The molecular basis of pH sensing by the human fungal pathogen Candida albicans TOK potassium channel
Rían W. Manville,
Claire L. Illeck,
Anthony Lewis,
Zoe A. McCrossan,
Steven A.N. Goldstein,
Geoffrey W. Abbott
Affiliations
Rían W. Manville
Bioelectricity Laboratory, Department of Physiology and Biophysics, School of Medicine, University of California, Irvine, Irvine, CA 92697, USA
Claire L. Illeck
Bioelectricity Laboratory, Department of Physiology and Biophysics, School of Medicine, University of California, Irvine, Irvine, CA 92697, USA
Anthony Lewis
School of Medicine, Pharmacy and Biomedical Sciences, University of Portsmouth, Portsmouth, PO1 2DT Hants, UK
Zoe A. McCrossan
NIHR Evaluation, Trials and Studies Coordinating Centre (NETSCC), University of Southampton, Southampton, SO16 7NS Hampshire, UK
Steven A.N. Goldstein
Departments of Physiology & Biophysics, Pediatrics, and Pharmaceutical Sciences, Susan and Henry Samueli College of Health Sciences, University of California, Irvine, Irvine, CA 92697, USA
Geoffrey W. Abbott
Bioelectricity Laboratory, Department of Physiology and Biophysics, School of Medicine, University of California, Irvine, Irvine, CA 92697, USA; Corresponding author
Summary: Two-pore domain, outwardly rectifying potassium (TOK) channels are exclusively expressed in fungi. Human fungal pathogen TOK channels are potential antifungal targets, but TOK channel modulation in general is poorly understood. Here, we discovered that Candida albicans TOK (CaTOK) is regulated by extracellular pH, in contrast to TOK channels from other fungal species tested. Low pH increased CaTOK channel outward currents (pKa = 6.0), hyperpolarized the voltage-dependence of TOK activation, and increased pore selectivity for K+ over Na+, shifting the reversal potential (EREV) toward EK. Mutating H144 in the S1-S2 extracellular linker partially diminished pH sensitivity, suggesting H144 forms part of the CaTOK pH sensor.

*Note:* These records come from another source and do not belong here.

(* ===== verification/ProfilePage.v ===== *)
(** * The profile page as a whole ([app/profile/page.tsx], [components/shared/TxHistory.tsx])

    The registration form and its pending dialog ([Registration]), the notification toggles
    ([Preferences]) and the transaction history ([TxHistory]) on one page, for the wallet
    that is connected.  The panels of a wallet are mounted while there is an address and
    receive a new one when it changes; without a connected wallet the page shows only the
    prompt, and what is below it is unmounted.  The date formats are arguments. *)

From S2P Require Import Prelude JsNumber JsString JsValue SdkTypes Storage Preferences Registration TxHistory.
Local Open Scope Z_scope.

(** ** What the page shows *)
Definition formatAddress (addr : string) : string := Str.slice 0 10 addr +:+ "..." +:+ Str.slice_last 10 addr.

Record ProfileCard := {
  pc_status : string; pc_heading : string; pc_address : string; pc_role : string; pc_wallet : string;
  pc_registeredAt : string; pc_onChain : string; pc_contract : string }.
Inductive screen := ConnectPrompt | LoadingProfile | ProfileScreen (card : ProfileCard) | RegistrationPrompt.

Section Views.
Context (toLocaleDateString toLocaleString : num -> string) (registryContractID : string).
Definition profile_card (profile : Profile) (address : option string) (isVerified : bool) : ProfileCard :=
  {| pc_status := if isVerified then "Verified Corporate" else "Pending Review";
     pc_heading := (match prof_role profile with Issuer => "SME / Issuer" | Buyer => "Buyer" end) +:+ " Profile";
     pc_address := if opt_str_truthy address then formatAddress (default "" address) else "Address unavailable";
     pc_role := role_name (prof_role profile); pc_wallet := formatAddress (prof_address profile);
     pc_registeredAt := toLocaleDateString (Num.mul (prof_registeredAt profile) (Num.of_Z 1000));
     pc_onChain := if isVerified then "Verified" else "Unverified";
     pc_contract := if String.eqb registryContractID "" then "Not Configured" else formatAddress registryContractID |}.
Definition profile_screen (connected : bool) (address : option string) (profile : option Profile)
  (isProfileLoading isVerified isVerifiedLoading : bool) : screen :=
  if negb connected then ConnectPrompt
  else if isProfileLoading || isVerifiedLoading then LoadingProfile
  else match profile with
       | Some p => ProfileScreen (profile_card p address isVerified)
       | None => RegistrationPrompt
       end.
(** The dialog of the form: its title, whether the role can be chosen, its button. *)
Definition dialog_texts (profile : option Profile) : string * bool * string :=
  match profile with
  | Some _ => ("Update Profile Metadata", false, "Save Changes")
  | None => ("Register Corporate Profile", true, "Submit Registration")
  end.

(** *** The history *)
Record TxRow := { tr_success : bool; tr_type : string; tr_time : string; tr_amount : option string; tr_hash : string; tr_link : string }.
Definition getStellarExpertUrl (hash : string) : string := "https://stellar.expert/explorer/testnet/tx/" +:+ hash.
Definition tx_row (tx : TxHistoryItem) : TxRow :=
  {| tr_success := it_success tx; tr_type := it_type tx;
     tr_time := toLocaleString (Num.mul (it_timestamp tx) (Num.of_Z 1000));
     tr_amount := if opt_str_truthy (it_amount tx)
                  then Some (default "" (it_amount tx) +:+ " " +:+ opt_str_or (it_token tx) "USDC") else None;
     tr_hash := Str.slice 0 6 (it_hash tx) +:+ "..." +:+ Str.slice_last 4 (it_hash tx);
     tr_link := getStellarExpertUrl (it_hash tx) |}.
Inductive history_body :=
  | HistoryError (message : string)         (* with the button that tries again *)
  | HistorySkeletons | HistoryEmpty
  | HistoryRows (rows : list TxRow) (page : string) (previousDisabled nextDisabled : bool).
Definition page_text (v : Hook.view) : string := "Page " +:+ Num.to_string (Num.of_Z (Z.of_nat (Hook.v_page v))).
Definition history_heading (v : Hook.view) : option string := if (1 <? Hook.v_page v)%nat then Some (page_text v) else None.
Definition history_view (v : Hook.view) (isLoading : bool) (error : jsval) : history_body :=
  if truthy error then
    HistoryError (if isRateLimitError error then "Horizon is rate limiting this request. Please wait a moment."
                  else "Failed to load transactions")
  else if isLoading then HistorySkeletons
  else match Hook.v_transactions v with
       | [] => HistoryEmpty
       | l => HistoryRows (map tx_row l) (page_text v) (negb (Hook.v_hasPrev v)) (negb (Hook.v_hasNext v))
       end.
End Views.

Functional analysis of chimeras made with pH-insensitive Saccharomyces cerevisiae TOK and point mutants revealed that CaTOK V462 and S466 in the final transmembrane segment complete the pH-responsive elements. A tripartite network of residues thus endows CaTOK with the ability to respond functionally to changes in pH.